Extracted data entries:

::::::::

(** * Icon cache service worker (fetch.js): model and verified properties

    A shallow embedding of the icon-caching [fetch] handler of the
    miaoing-tab background service worker.  The JavaScript is asynchronous
    but sequential inside one handler run, so it is modelled in a small
    state-and-exception monad over a [World] that holds what the handler
    reads and writes: [chrome.storage.local], the [CacheStorage], the
    console, the list of network requests sent so far, and a schedule of
    I/O faults (the handler guards its storage and cache calls with
    [try]/[catch], so these calls are modelled as fallible). *)

From Stdlib Require Import ZArith String Ascii List Bool.
From stdpp Require Import base option list strings gmap.

Local Open Scope string_scope.
Local Open Scope Z_scope.

(** ** JavaScript strings *)

(** [s.startsWith(p)]. *)
Fixpoint startsWith (s p : string) : bool :=
  match p, s with
  | EmptyString, _ => true
  | String _ _, EmptyString => false
  | String a p', String b s' => if Ascii.eqb a b then startsWith s' p' else false
  end.

(** [s.includes(needle)]: [needle] occurs somewhere in [s]. *)
Fixpoint includes (s needle : string) : bool :=
  startsWith s needle ||
  match s with
  | EmptyString => false
  | String _ s' => includes s' needle
  end.

(** ASCII lower-casing, as the Fetch standard applies to header names. *)
Definition lower_ascii (c : ascii) : ascii :=
  let n := nat_of_ascii c in
  if (65 <=? n)%nat && (n <=? 90)%nat then ascii_of_nat (n + 32) else c.

Fixpoint toLowerCase (s : string) : string :=
  match s with
  | EmptyString => EmptyString
  | String c s' => String (lower_ascii c) (toLowerCase s')
  end.

(** Truthiness of a value that is a string or [null]/[undefined]:
    only a non-empty string is truthy. *)
Definition truthy (v : option string) : bool :=
  match v with
  | Some s => negb (String.eqb s "")
  | None => false
  end.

::::::::

Problem details
Restate exactly the records above from their first line through the line that holds "(** [s.includes(needle)]: [needle]", please, including both and leaving out all others.

Task output
(** * Icon cache service worker (fetch.js): model and verified properties

    A shallow embedding of the icon-caching [fetch] handler of the
    miaoing-tab background service worker.  The JavaScript is asynchronous
    but sequential inside one handler run, so it is modelled in a small
    state-and-exception monad over a [World] that holds what the handler
    reads and writes: [chrome.storage.local], the [CacheStorage], the
    console, the list of network requests sent so far, and a schedule of
    I/O faults (the handler guards its storage and cache calls with
    [try]/[catch], so these calls are modelled as fallible). *)

From Stdlib Require Import ZArith String Ascii List Bool.
From stdpp Require Import base option list strings gmap.

Local Open Scope string_scope.
Local Open Scope Z_scope.

(** ** JavaScript strings *)

(** [s.startsWith(p)]. *)
Fixpoint startsWith (s p : string) : bool :=
  match p, s with
  | EmptyString, _ => true
  | String _ _, EmptyString => false
  | String a p', String b s' => if Ascii.eqb a b then startsWith s' p' else false
  end.

(** [s.includes(needle)]: [needle] occurs somewhere in [s]. *)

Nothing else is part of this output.